Entries taken from a collection

(** * Reservation system: hotels, customers and reservations over flat files

    A shallow embedding of [reservation_system.py].  The three JSON files
    are three lists of records held in a [World]; every method is a
    function that takes the receiver ([self]) and the world and returns
    the receiver and the world as the call leaves them.

    Conventions of the embedding:
    - Python integers are [Z]; strings are [string]; an optional keyword
      argument is an [option], [None] being the Python default.
    - [str(uuid.uuid4())] is drawn from a counter kept in the world and
      printed in decimal, so that two draws never return the same string.
    - [datetime.now()] is an input of [create_reservation].
    - Messages printed on the console are advisory and are not modelled;
      reads and writes of the data files succeed.
    - Two record fields cannot share a name at top level, so the [name] of
      a customer is [customer_name] and the [customer_id] and [hotel_id] of
      a reservation are [reservation_customer_id], [reservation_hotel_id].
      Where a keyword argument has the name of an attribute, the argument
      is written with a prime. *)

From stdpp Require Import base strings list pretty.

Local Open Scope Z_scope.

(** ** Data model *)

Record Hotel := mkHotel {
  hotel_id : string;
  name : string;
  location : string;
  total_rooms : Z;
  available_rooms : Z
}.

Record Customer := mkCustomer {
  customer_id : string;
  customer_name : string;
  email : string;
  phone : string
}.

Record Reservation := mkReservation {
  reservation_id : string;
  reservation_customer_id : string;
  reservation_hotel_id : string;
  reservation_date : string
}.

(** Attribute assignment, [self.attr = v]. *)
Definition set_name (v : string) (self : Hotel) : Hotel :=
  mkHotel (hotel_id self) v (location self) (total_rooms self)
          (available_rooms self).
Definition set_location (v : string) (self : Hotel) : Hotel :=
  mkHotel (hotel_id self) (name self) v (total_rooms self)
          (available_rooms self).
Definition set_total_rooms (v : Z) (self : Hotel) : Hotel :=
  mkHotel (hotel_id self) (name self) (location self) v
          (available_rooms self).
Definition set_available_rooms (v : Z) (self : Hotel) : Hotel :=
  mkHotel (hotel_id self) (name self) (location self) (total_rooms self) v.

Definition set_customer_name (v : string) (self : Customer) : Customer :=
  mkCustomer (customer_id self) v (email self) (phone self).
Definition set_email (v : string) (self : Customer) : Customer :=
  mkCustomer (customer_id self) (customer_name self) v (phone self).
Definition set_phone (v : string) (self : Customer) : Customer :=
  mkCustomer (customer_id self) (customer_name self) (email self) v.

(** [if arg: self.attr = arg] for a keyword argument that is [None] or a
    string: the assignment runs for a non-empty string only. *)
Definition if_truthy {A} (arg : option string) (assign : string → A → A)
    (self : A) : A :=
  match arg with
  | Some v => if bool_decide (v ≠ "") then assign v self else self
  | None => self
  end.

(** ** Persistence layer *)

Record World := mkWorld {
  hotels_json : list Hotel;             (* data/hotels.json *)
  customers_json : list Customer;       (* data/customers.json *)
  reservations_json : list Reservation; (* data/reservations.json *)
  uuid_drawn : nat                      (* calls of uuid.uuid4 so far *)
}.

(** A file path selects one of the three collections. *)
Record File (A : Type) := mkFile {
  read_file : World → list A;
  write_file : list A → World → World
}.
Arguments read_file {A} _ _.
Arguments write_file {A} _ _ _.

Definition HOTELS_FILE : File Hotel :=
  mkFile Hotel hotels_json
    (λ data w, mkWorld data (customers_json w) (reservations_json w)
                       (uuid_drawn w)).
Definition CUSTOMERS_FILE : File Customer :=
  mkFile Customer customers_json
    (λ data w, mkWorld (hotels_json w) data (reservations_json w)
                       (uuid_drawn w)).
Definition RESERVATIONS_FILE : File Reservation :=
  mkFile Reservation reservations_json
    (λ data w, mkWorld (hotels_json w) (customers_json w) data
                       (uuid_drawn w)).

(** [ensure_data_files()] in an empty directory: the three files hold the
    empty list, and [uuid4] has not been called. *)
Definition fresh_data_files : World := mkWorld [] [] [] 0%nat.

Definition load_data {A} (file_path : File A) (w : World) : list A :=
  read_file file_path w.

Definition save_data {A} (file_path : File A) (data : list A) (w : World)
  : World :=
  write_file file_path data w.

(** [str(uuid.uuid4())] *)
Definition uuid4 (w : World) : string * World :=
  (pretty (uuid_drawn w),
   mkWorld (hotels_json w) (customers_json w) (reservations_json w)
           (S (uuid_drawn w))).

(** The loop
    [for h in data: if h.get(key) == ident: <update h>; break]:
    the first record that matches is updated, the others are kept. *)
Fixpoint update_first {A} (matches : A → bool) (update : A → A)
    (data : list A) : list A :=
  match data with
  | [] => []
  | h :: rest =>
      if matches h then update h :: rest
      else h :: update_first matches update rest
  end.

(** The loop [for h in data: if h.get(key) == ident: return h]. *)
Fixpoint first_match {A} (matches : A → bool) (data : list A) : option A :=
  match data with
  | [] => None
  | h :: rest => if matches h then Some h else first_match matches rest
  end.

(** ** Hotel *)

Module Hotel.

Definition create_hotel (name location : string) (total_rooms : Z)
    (w : World) : Hotel * World :=
  let '(hotel_id, w) := uuid4 w in
  let new_hotel := mkHotel hotel_id name location total_rooms total_rooms in
  let hotels := load_data HOTELS_FILE w in
  let hotels := hotels ++ [new_hotel] in
  (new_hotel, save_data HOTELS_FILE hotels w).

Definition delete_hotel (hotel_id' : string) (w : World) : World :=
  let hotels := load_data HOTELS_FILE w in
  let updated_hotels := filter (λ h, hotel_id h ≠ hotel_id') hotels in
  if decide (length updated_hotels = length hotels) then w
  else save_data HOTELS_FILE updated_hotels w.

Definition get_hotel (hotel_id' : string) (w : World) : option Hotel :=
  let hotels := load_data HOTELS_FILE w in
  first_match (λ h, bool_decide (hotel_id h = hotel_id')) hotels.

Definition modify_info (self : Hotel) (name' location' : option string)
    (total_rooms' : option Z) (w : World) : Hotel * World :=
  let self := if_truthy name' set_name self in
  let self := if_truthy location' set_location self in
  let self :=
    match total_rooms' with
    | Some total_rooms' =>
        let difference := total_rooms' - total_rooms self in
        let self := set_total_rooms total_rooms' self in
        let self :=
          set_available_rooms (available_rooms self + difference) self in
        if decide (available_rooms self < 0)
        then set_available_rooms 0 self
        else self
    | None => self
    end in
  let hotels := load_data HOTELS_FILE w in
  (* h.update(self.__dict__) overwrites every field of the record *)
  let hotels :=
    update_first (λ h, bool_decide (hotel_id h = hotel_id self))
                 (λ _, self) hotels in
  (self, save_data HOTELS_FILE hotels w).

Definition reserve_room (self : Hotel) (w : World) : bool * Hotel * World :=
  if decide (available_rooms self > 0) then
    let self := set_available_rooms (available_rooms self - 1) self in
    let hotels := load_data HOTELS_FILE w in
    let hotels :=
      update_first (λ h, bool_decide (hotel_id h = hotel_id self))
                   (set_available_rooms (available_rooms self)) hotels in
    (true, self, save_data HOTELS_FILE hotels w)
  else (false, self, w).

Definition cancel_room (self : Hotel) (w : World) : bool * Hotel * World :=
  if decide (available_rooms self < total_rooms self) then
    let self := set_available_rooms (available_rooms self + 1) self in
    let hotels := load_data HOTELS_FILE w in
    let hotels :=
      update_first (λ h, bool_decide (hotel_id h = hotel_id self))
                   (set_available_rooms (available_rooms self)) hotels in
    (true, self, save_data HOTELS_FILE hotels w)
  else (false, self, w).

End Hotel.

(** ** Customer *)

Module Customer.

Definition create_customer (name email phone : string) (w : World)
    : Customer * World :=
  let '(customer_id, w) := uuid4 w in
  let new_customer := mkCustomer customer_id name email phone in
  let customers := load_data CUSTOMERS_FILE w in
  let customers := customers ++ [new_customer] in
  (new_customer, save_data CUSTOMERS_FILE customers w).

Definition delete_customer (customer_id' : string) (w : World) : World :=
  let customers := load_data CUSTOMERS_FILE w in
  let updated_customers :=
    filter (λ c, customer_id c ≠ customer_id') customers in
  if decide (length updated_customers = length customers) then w
  else save_data CUSTOMERS_FILE updated_customers w.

» WHAT TO DO:
Would you copy out each line of the records above where the word "then" occurs?

» WRITTEN REPLY:
  | Some v => if bool_decide (v ≠ "") then assign v self else self
      if matches h then update h :: rest
  | h :: rest => if matches h then Some h else first_match matches rest
  if decide (length updated_hotels = length hotels) then w
        then set_available_rooms 0 self
  if decide (available_rooms self > 0) then
  if decide (available_rooms self < total_rooms self) then
  if decide (length updated_customers = length customers) then w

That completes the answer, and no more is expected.